Everybody's legs were in their own, and in every other



body's, way. So that when the distance was great and time

precious, people avoided coaching, and remained where they



were.

For this reason, if a short holiday was given - less than a



week say - Norfolk was too far off; and I was not permitted

to spend it at Holkham. I generally went to Charles Fox's at



Addison Road, or to Holland House. Lord Holland was a great

friend of my father's; but, if Creevey is to be trusted -



which, as a rule, my recollection of him would permit me to

doubt, though perhaps not in this instance - Lord Holland did



not go to Holkham because of my father's dislike to Lady

Holland.



I speak here of my introduction to Holland House, for

although Lady Holland was then in the zenith of her



ascendency, (it was she who was the Cabinet Minister, not her

too amiable husband,) although Holland House was then the



resort of all the potentates of Whig statecraft, and Whig

literature, and Whig wit, in the persons of Lord Grey,



Brougham, Jeffrey, Macaulay, Sydney Smith, and others, it was

not till eight or ten years later that I knew, when I met



them there, who and what her Ladyship's brilliant satellites

were. I shall not return to Lady Holland, so I will say a



parting word of her forthwith.

The woman who corresponded with Buonaparte, and consoled the



prisoner of St. Helena with black currant jam, was no

ordinary personage. Most people, I fancy, were afraid of



her. Her stature, her voice, her beard, were obtrusive marks

of her masculine attributes. It is questionable whether her



amity or her enmity was most to be dreaded. She liked those

best whom she could most easily tyrannise over. Those in the



other category might possibly keep aloof. For my part I

feared her patronage. I remember when I was about seventeen



- a self-conscious hobbledehoy - Mr. Ellice took me to one of

her large receptions. She received her guests from a sort of



elevated dais. When I came up - very shy - to make my

salute, she asked me how old I was. 'Seventeen,' was the



answer. 'That means next birthday,' she grunted. 'Come and

give me a kiss, my dear.' I, a man! - a man whose voice was



(sometimes) as gruff as hers! - a man who was beginning to

shave for a moustache! Oh! the indignity of it!
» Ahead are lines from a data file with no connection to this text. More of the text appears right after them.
(* ===== verification/RewriteInsertion.v ===== *)
(** Ranges to wrap and the text they make: [include/lorelei/ClangExtras/RewriteInsertion.h],
    and the loop of [src/tools/HLR/Commands/Rewrite.cpp] and
    [src/tools/HLR/Commands/MarkMacros.cpp] that replays them into Clang's rewriter.

    The theorems say which ranges the set keeps when ranges come outermost first, that the
    kept ranges never touch, and that the rewritten text is the source with each kept range
    between its two texts. *)

From stdpp Require Import sorting.
From S2P Require Import Prelude CppString.

(** ** The set of ranges *)

(** Locations of source files compare by their offsets in the table of all files. *)
Record RangePacker : Type := MkPacker {
  range_begin : nat;
  range_end : nat;
  textBefore : str;
  textAfter : str
}.

#[export] Instance RangePacker_eq : EqDecision RangePacker.
Proof. solve_decision. Defined.

(** The entries up to [upper_bound], and from it on, in a list sorted by the ranges' begins. *)
Fixpoint upper_bound (b : nat) (ranges : list RangePacker) : list RangePacker * list RangePacker :=
  match ranges with
  | [] => ([], [])
  | x :: ranges' =>
      if b <? range_begin x then ([], ranges)
      else let '(before, after) := upper_bound b ranges' in (x :: before, after)
  end.

(** [std::set::insert]: nothing when an entry has the same begin. *)
Definition set_insert (before : list RangePacker) (packer : RangePacker) (after : list RangePacker) : list RangePacker :=
  match last before with
  | Some prev => if range_begin prev =? range_begin packer then before ++ after else before ++ packer :: after
  | None => packer :: after
  end.

Definition packer_insert (ranges : list RangePacker) (packer : RangePacker) : bool * list RangePacker :=
  let '(before, after) := upper_bound (range_begin packer) ranges in
  match last before with
  | Some prev =>
      if range_begin packer <=? range_end prev then (false, ranges) else (true, set_insert before packer after)
  | None => (true, set_insert before packer after)
  end.

Definition packers (l : list RangePacker) : list RangePacker := fold_left (λ s p, (packer_insert s p).2) l [].

(** ** The rewriter *)

(** The text with what is inserted before each of its characters, and at its end. *)
Fixpoint weave (inserted : nat → str) (pos : nat) (text : str) : str :=
  match text with
  | [] => inserted pos
  | c :: text => inserted pos ++ c :: weave inserted (S pos) text
  end.
Lemma batch_run_exact stat sources files files' :
  NoDup sources →
  batch_run runSubCommand initialCwd outputDir relative warning resource stat sources files = (files', None) →
  let needed := list_to_set (normal <$> set_entries (filesNeedPatch stat)) in
  ∃ sources_done,
    (∀ g, g ∉ sources ∨ normal g ∉ (needed : gset str) → sources_done !! g = files !! g) ∧
    (∀ g, g ∈ sources → normal g ∈ (needed : gset str) → ∃ before after,
       files !! g = Some before ∧ sources_done !! g = Some after ∧ patched g before after) ∧
    ((∀ g, sources_done !! g = files !! g) ∧ files' = sources_done ∨
     ∃ entry, entry ∈ sources ∧ normal entry ∈ (needed : gset str) ∧
       let all := <[outputSingleSource outputDir := single_source stat]>
                    (<[outputCommonHeader outputDir := common_header stat resource]> sources_done) in
       files' = <[entry := default [] (all !! entry) ++ [c_nl] ++ inclusion entry ($"/LoreFileContext.c")]> all).
Proof using own_file.
  intros Hnd. unfold batch_run. set (needed := list_to_set _).
  destruct (loop needed (MkBatch files None) sources) as [st [e|]] eqn:Hloop; [done|].
  destruct (batch_loop_spec _ _ _ _ Hnd Hloop) as (R1 & R2 & R3). cbn [batch_files fileContextEntrySource] in *.
  intros Hrun. exists (batch_files st). split; [done|]. split; [done|].
  destruct R3 as [[He Hall]|(e & He & [?|[Hin Hn]])]; [left|done|right]; rewrite He in Hrun; injection Hrun as <-; [done|].
  exists e. done.
Qed.
(** A batch that succeeds changes, of distinct sources, those of the statistics only:
    each is what the commands make of it, under the warning and the inclusion of the common
    header if they changed it.  Nothing else is written if no source changed; otherwise the
    header and the single source are, and one changed source includes the latter. *)
Theorem batch_exact stat sources files files' :
  NoDup sources →
  batch_run runSubCommand initialCwd outputDir relative warning resource stat sources files = (files', None) →
  let needed := list_to_set (normal <$> set_entries (filesNeedPatch stat)) in
  ∃ sources_done,
    (∀ g, g ∉ sources ∨ normal g ∉ (needed : gset str) → sources_done !! g = files !! g) ∧
    (∀ g, g ∈ sources → normal g ∈ (needed : gset str) → ∃ before after,
       files !! g = Some before ∧ sources_done !! g = Some after ∧ patched g before after) ∧
    ((∀ g, sources_done !! g = files !! g) ∧ files' = sources_done ∨
     ∃ entry, entry ∈ sources ∧ normal entry ∈ (needed : gset str) ∧
       let all := <[outputSingleSource outputDir := single_source stat]>
                    (<[outputCommonHeader outputDir := common_header stat resource]> sources_done) in
       files' = <[entry := default [] (all !! entry) ++ [c_nl] ++ inclusion entry ($"/LoreFileContext.c")]> all).
Proof using own_file. apply batch_run_exact. Qed.
End batch_spec.

(** ** An example: the statistics and the sources of [SourceStatistics] *)

Definition h_context : RewriteContext := rewrite_context h_stat.

Example h_rewrite_ranges :
  @rewrite_ranges h_clang h_ast h_source h_context ($"a.c") h_data =
    Done ([guard_range (100, 110) ($"LORE_CCG_1"); guard_range (100, 110) ($"LORE_FDG_1_1")], {[(0, 0) := $"handler"]}).
Proof. vm_compute. reflexivity. Qed.

Example h_rewrite :
  @rewrite_EndSourceFileAction h_clang h_ast h_source h_context ($"a.c") plain_rewriter 100 h_text h_data =
  Done (Some ($"LORE_CCG_1(CB_CALL(h)); z" ++ [c_nl] ++ $"LORE_FDG_IMPL(1, 1, handler)" ++ [c_nl; c_nl])).
Proof. vm_compute. reflexivity. Qed.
But it was not Lady Holland, or her court, that concerned me

in my school days, it was Holland Park, or the extensive



grounds about Charles Fox's house (there were no other houses

at Addison Road then), that I loved to roam in. It was the



birds'-nesting; it was the golden carp I used to fish for on

the sly with a pin; the shying at the swans, the hunt for



cockchafers, the freedom of mischief generally, and the

excellent food - which I was so much in need of - that made



the holiday delightful.

Some years later, when dining at Holland House, I happened to



sit near the hostess. It was a large dinner party. Lord

Holland, in his bath-chair (he nearly always had the gout),



sat at the far end of the table a long way off. But my lady

kept an eye on him, for she had caught him drinking



champagne. She beckoned to the groom of the chambers, who

stood behind her; and in a gruff and angry voice shouted:



'Go to my Lord. Take away his wine, and tell him if he

drinks any more you have my orders to wheel him into the next



room.' If this was a joke it was certainly a practical one.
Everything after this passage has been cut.